Stored data:
Lemma fieldDeserialize_typed value field :
  value <> "" -> value <> NUL ->
  fieldDeserialize value field =
    match typesMap !! type field with
    | Some Date => VDate (Date_of_string value)
    | Some Number => VNumber (Number_of_string value)
    | Some Boolean => VBoolean (String.eqb value "1")
    | None => VString value
    end.
Proof.
  intros H1 H2. unfold fieldDeserialize.
  destruct (String.eqb_spec value ""); [contradiction|].
  destruct (String.eqb_spec value NUL); [contradiction|].
  reflexivity.
Qed.

(** C6: the codec's cases.  The two sentinels come first; any other string
    is coerced by the constructor the type tag maps to. *)
Theorem fieldDeserialize_cases (value : string) (field : Field) :
  (value = "" -> fieldDeserialize value field = VNull)
  /\ (value = NUL -> fieldDeserialize value field = VString "")
  /\ (value <> "" -> value <> NUL ->
      (In (type field) ["SQLDATETIME"; "SQLDATETIM4"; "SQLDATETIM8"] ->
         fieldDeserialize value field = VDate (Date_of_string value))
      /\ (In (type field) ["SQLTINYINT"; "SQLSMALLINT"; "SQLINT"; "SQLBIGINT";
                           "SQLFLT4"; "SQLFLT8"] ->
         fieldDeserialize value field = VNumber (Number_of_string value))
      /\ (type field = "SQLBIT" ->
         exists b, fieldDeserialize value field = VBoolean b
                   /\ (b = true <-> value = "1"))
      /\ (~ In (type field) (map fst typesMap_entries) ->
         fieldDeserialize value field = VString value)).
Proof.
  split; [|split].
  - intros ->. reflexivity.
  - intros ->. reflexivity.
  - intros H1 H2. rewrite (fieldDeserialize_typed value field H1 H2).
    split; [|split; [|split]].
    + intros Hin. simpl in Hin.
      destruct Hin as [<- | [<- | [<- | []]]]; reflexivity.
    + intros Hin. simpl in Hin.
      destruct Hin as [<- | [<- | [<- | [<- | [<- | [<- | []]]]]]]; reflexivity.
    + intros ->. exists (String.eqb value "1"). split; [reflexivity|].
      destruct (String.eqb_spec value "1"); split; congruence.
    + intros Hnot. now rewrite (typesMap_other _ Hnot).
Qed.
End Codec.

Lemma fieldDeserialize_cases_witness :
  @fieldDeserialize example_host "1"
     {| name := "f1"; type := "SQLBIT"; terminator := LF; inImport := false |}
  = VBoolean true
  /\ @fieldDeserialize example_host "42"
       {| name := "f0"; type := "SQLINT"; terminator := TAB; inImport := false |}
     = VNumber (42%Z : @number example_host)
  /\ @fieldDeserialize example_host "abc"
       {| name := "s"; type := "SQLNCHAR"; terminator := TAB; inImport := false |}
     = VString "abc"
  /\ @fieldDeserialize example_host NUL
       {| name := "s"; type := "SQLINT"; terminator := TAB; inImport := false |}
     = VString "".
Proof.
  split; [|split; [|split]].
  - destruct (@fieldDeserialize_cases example_host "1"
                {| name := "f1"; type := "SQLBIT"; terminator := LF; inImport := false |})
      as (_ & _ & H).
    destruct H as (_ & _ & Hbit & _); [discriminate | discriminate |].
    destruct (Hbit eq_refl) as (b & -> & Hb). f_equal. now apply Hb.
  - destruct (@fieldDeserialize_cases example_host "42"
                {| name := "f0"; type := "SQLINT"; terminator := TAB; inImport := false |})
      as (_ & _ & H).
    destruct H as (_ & Hnum & _); [discriminate | discriminate |].
    rewrite Hnum; [reflexivity | simpl; tauto].
  - destruct (@fieldDeserialize_cases example_host "abc"
                {| name := "s"; type := "SQLNCHAR"; terminator := TAB; inImport := false |})
      as (_ & _ & H).
    destruct H as (_ & _ & _ & Hother); [discriminate | discriminate |].
    apply Hother. simpl. intuition discriminate.
  - apply (@fieldDeserialize_cases example_host NUL
             {| name := "s"; type := "SQLINT"; terminator := TAB; inImport := false |}).
    reflexivity.
Defined.

(** * Facts about strings used by the reader *)

Lemma append_cons c s t : String c s +:+ t = String c (s +:+ t).
Proof. reflexivity. Qed.

Lemma append_nil_l s : "" +:+ s = s.
Proof. reflexivity. Qed.


Lemma append_assoc s t u : (s +:+ t) +:+ u = s +:+ t +:+ u.
Proof. induction s as [|c s IH]; [reflexivity|]. now rewrite !append_cons, IH. Qed.

Lemma length_append s t :
  String.length (s +:+ t) = String.length s + String.length t.
Proof. induction s as [|c s IH]; [reflexivity|]. rewrite append_cons. simpl. now rewrite IH. Qed.

Lemma prefix_nil s : String.prefix "" s = true.
Proof. destruct s; reflexivity. Qed.

Lemma prefix_cons a s1 b s2 :
  String.prefix (String a s1) (String b s2) =
    if ascii_dec a b then String.prefix s1 s2 else false.
Proof. reflexivity. Qed.

Lemma prefix_length t s :
  String.prefix t s = true -> String.length t <= String.length s.
Proof.
  revert s. induction t as [|a t IH]; intros s H; simpl; [lia|].
  destruct s as [|b s]; [discriminate H|].
  rewrite prefix_cons in H. destruct (ascii_dec a b); [|discriminate H].
  apply IH in H. simpl. lia.
Qed.

Lemma prefix_append t r : String.prefix t (t +:+ r) = true.
Proof.
  induction t as [|a t IH]; [apply prefix_nil|].
  rewrite append_cons, prefix_cons. destruct (ascii_dec a a); [exact IH | congruence].
Qed.


Lemma prefix_append_inv t x r :
  String.prefix t (x +:+ r) = true -> String.length t <= String.length x ->
  String.prefix t x = true.
Proof.
  revert x. induction t as [|a t IH]; intros x H Hlen; [apply prefix_nil|].
  destruct x as [|b x]; [simpl in Hlen; lia|].
  rewrite append_cons, prefix_cons in H. rewrite prefix_cons.
  destruct (ascii_dec a b); [|discriminate H].
  apply IH; [exact H | simpl in Hlen; lia].
Qed.


Lemma index_cons_0 t b s :
  String.index 0 t (String b s) =
    if String.prefix t (String b s) then Some 0
    else match String.index 0 t s with Some n => Some (S n) | None => None end.
Proof. reflexivity. Qed.

Lemma index_cons_S n t b s :
  String.index (S n) t (String b s) =
    match String.index n t s with Some k => Some (S k) | None => None end.
Proof. reflexivity. Qed.

Lemma index_bounds n t s m :
  String.index n t s = Some m ->
  n <= m /\ m + String.length t <= String.length s.
Proof.
  revert n m. induction s as [|b s IH]; intros n m H.
  - destruct n; [|discriminate H]. destruct t; [|discriminate H].
    injection H as <-. simpl. lia.
  - destruct n.
    + rewrite index_cons_0 in H.
      destruct (String.prefix t (String b s)) eqn:Hp.
      * injection H as <-. apply prefix_length in Hp. lia.
      * destruct (String.index 0 t s) as [k|] eqn:Hk; [|discriminate H].
        injection H as <-. apply IH in Hk. simpl. lia.
    + rewrite index_cons_S in H.
      destruct (String.index n t s) as [k|] eqn:Hk; [|discriminate H].
      injection H as <-. apply IH in Hk. simpl. lia.
Qed.

Lemma index_empty n s : n <= String.length s -> String.index n "" s = Some n.
Proof.
  revert n. induction s as [|b s IH]; intros n Hn.
  - simpl in Hn. assert (n = 0) as -> by lia. reflexivity.
  - destruct n.
    + rewrite index_cons_0, prefix_nil. reflexivity.
    + rewrite index_cons_S, IH; [reflexivity | simpl in Hn; lia].
Qed.

Lemma index_none_nonempty t r : String.index 0 t r = None -> t <> "".
Proof.
  intros H ->. rewrite index_empty in H; [discriminate H | lia].
Qed.

Lemma index_skip pre n t s :
  String.index (String.length pre + n) t (pre +:+ s) =
    match String.index n t s with
    | Some k => Some (String.length pre + k)
    | None => None
    end.
Proof.
  induction pre as [|c pre IH].
  - rewrite append_nil_l. simpl. destruct (String.index n t s); reflexivity.
  - rewrite append_cons. simpl String.length. simpl Nat.add.
    rewrite index_cons_S, IH. destruct (String.index n t s); reflexivity.
Qed.

Lemma index_first_ext v t rest :
  String.index 0 t (v +:+ t) = Some (String.length v) ->
  String.index 0 t (v +:+ t +:+ rest) = Some (String.length v).
Proof.
  induction v as [|c v IH]; intros H.
  - rewrite append_nil_l. simpl String.length.
    destruct (t +:+ rest) as [|b s] eqn:E.
    + destruct t; [reflexivity | discriminate E].
    + rewrite index_cons_0, <- E, prefix_append. reflexivity.
  - rewrite append_cons in *. rewrite index_cons_0 in *.
    destruct (String.prefix t (String c (v +:+ t))) eqn:Hp; [discriminate H|].
    destruct (String.prefix t (String c (v +:+ t +:+ rest))) eqn:Hp'.
    + rewrite <- append_assoc, <- append_cons in Hp'.
      apply prefix_append_inv in Hp'.
      * congruence.
      * simpl. rewrite length_append. lia.
    + destruct (String.index 0 t (v +:+ t)) as [k|] eqn:Hk; [|discriminate H].
      injection H as Hk'. simpl in Hk'. subst k.
      rewrite IH; [reflexivity | reflexivity].
Qed.

Lemma substring_0_append v rest :
  String.substring 0 (String.length v) (v +:+ rest) = v.
Proof.
  induction v as [|c v IH]; [destruct rest; reflexivity|].
  rewrite append_cons. simpl. now rewrite IH.
Qed.

Lemma substring_skip pre m s :
  String.substring (String.length pre) m (pre +:+ s) = String.substring 0 m s.
Proof.
  induction pre as [|c pre IH]; [reflexivity|].
  rewrite append_cons. simpl. exact IH.
Qed.

(** * Properties of the reader *)

Lemma indexOf_bounds data t i dex :
  indexOf data t i = Some dex -> i <= String.length data ->
  i <= dex /\ dex + String.length t <= String.length data.
Proof.
  unfold indexOf. intros H Hi. rewrite Nat.min_l in H by exact Hi.
  now apply index_bounds in H.
Qed.

Lemma indexOf_empty data i :
  i <= String.length data -> indexOf data "" i = Some i.
Proof.
  intros Hi. unfold indexOf. rewrite Nat.min_l by exact Hi. now apply index_empty.
Qed.

Lemma indexOf_at pre v t rest :
  first_at v t ->
  indexOf (pre +:+ v +:+ t +:+ rest) t (String.length pre)
  = Some (String.length pre + String.length v).
Proof.
  intros Hf. unfold indexOf.
  rewrite Nat.min_l by (rewrite length_append; lia).
  rewrite <- (Nat.add_0_r (String.length pre)) at 1.
  rewrite index_skip, (index_first_ext v t rest Hf). reflexivity.
Qed.

Lemma indexOf_none pre t r :
  String.index 0 t r = None -> indexOf (pre +:+ r) t (String.length pre) = None.
Proof.
  intros Hn. unfold indexOf.
  rewrite Nat.min_l by (rewrite length_append; lia).
  rewrite <- (Nat.add_0_r (String.length pre)).
  now rewrite index_skip, Hn.
Qed.

Lemma js_substring_at pre v rest :
  js_substring (pre +:+ v +:+ rest) (String.length pre)
               (String.length pre + String.length v) = v.
Proof.
  unfold js_substring. rewrite !length_append.
  rewrite (Nat.min_l (String.length pre)) by lia.
  rewrite (Nat.min_l (String.length pre + String.length v)) by lia.
  rewrite Nat.min_l, Nat.max_r by lia.
  replace (String.length pre + String.length v - String.length pre)
    with (String.length v) by lia.
  rewrite substring_skip. apply substring_0_append.
Qed.

Lemma encode_row_length fs vs m fm :
  well_terminated fs vs -> fs !! m = Some fm ->
  String.length (terminator fm) <= String.length (encode_row fs vs).
Proof.
  intros Hw. revert m. induction Hw as [|f v fs vs Hfv Hw IH]; intros m Hm.
  - discriminate Hm.
  - simpl encode_row. rewrite !length_append. destruct m as [|m].
    + injection Hm as ->. lia.
    + simpl in Hm. specialize (IH m Hm). lia.
Qed.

| Task directions |
From the line holding "Lemma encode_row_length fs" to the line holding "- discriminate Hm.", inclusive, restate each line above exactly as written.

| Solution |
Lemma encode_row_length fs vs m fm :
  well_terminated fs vs -> fs !! m = Some fm ->
  String.length (terminator fm) <= String.length (encode_row fs vs).
Proof.
  intros Hw. revert m. induction Hw as [|f v fs vs Hfv Hw IH]; intros m Hm.
  - discriminate Hm.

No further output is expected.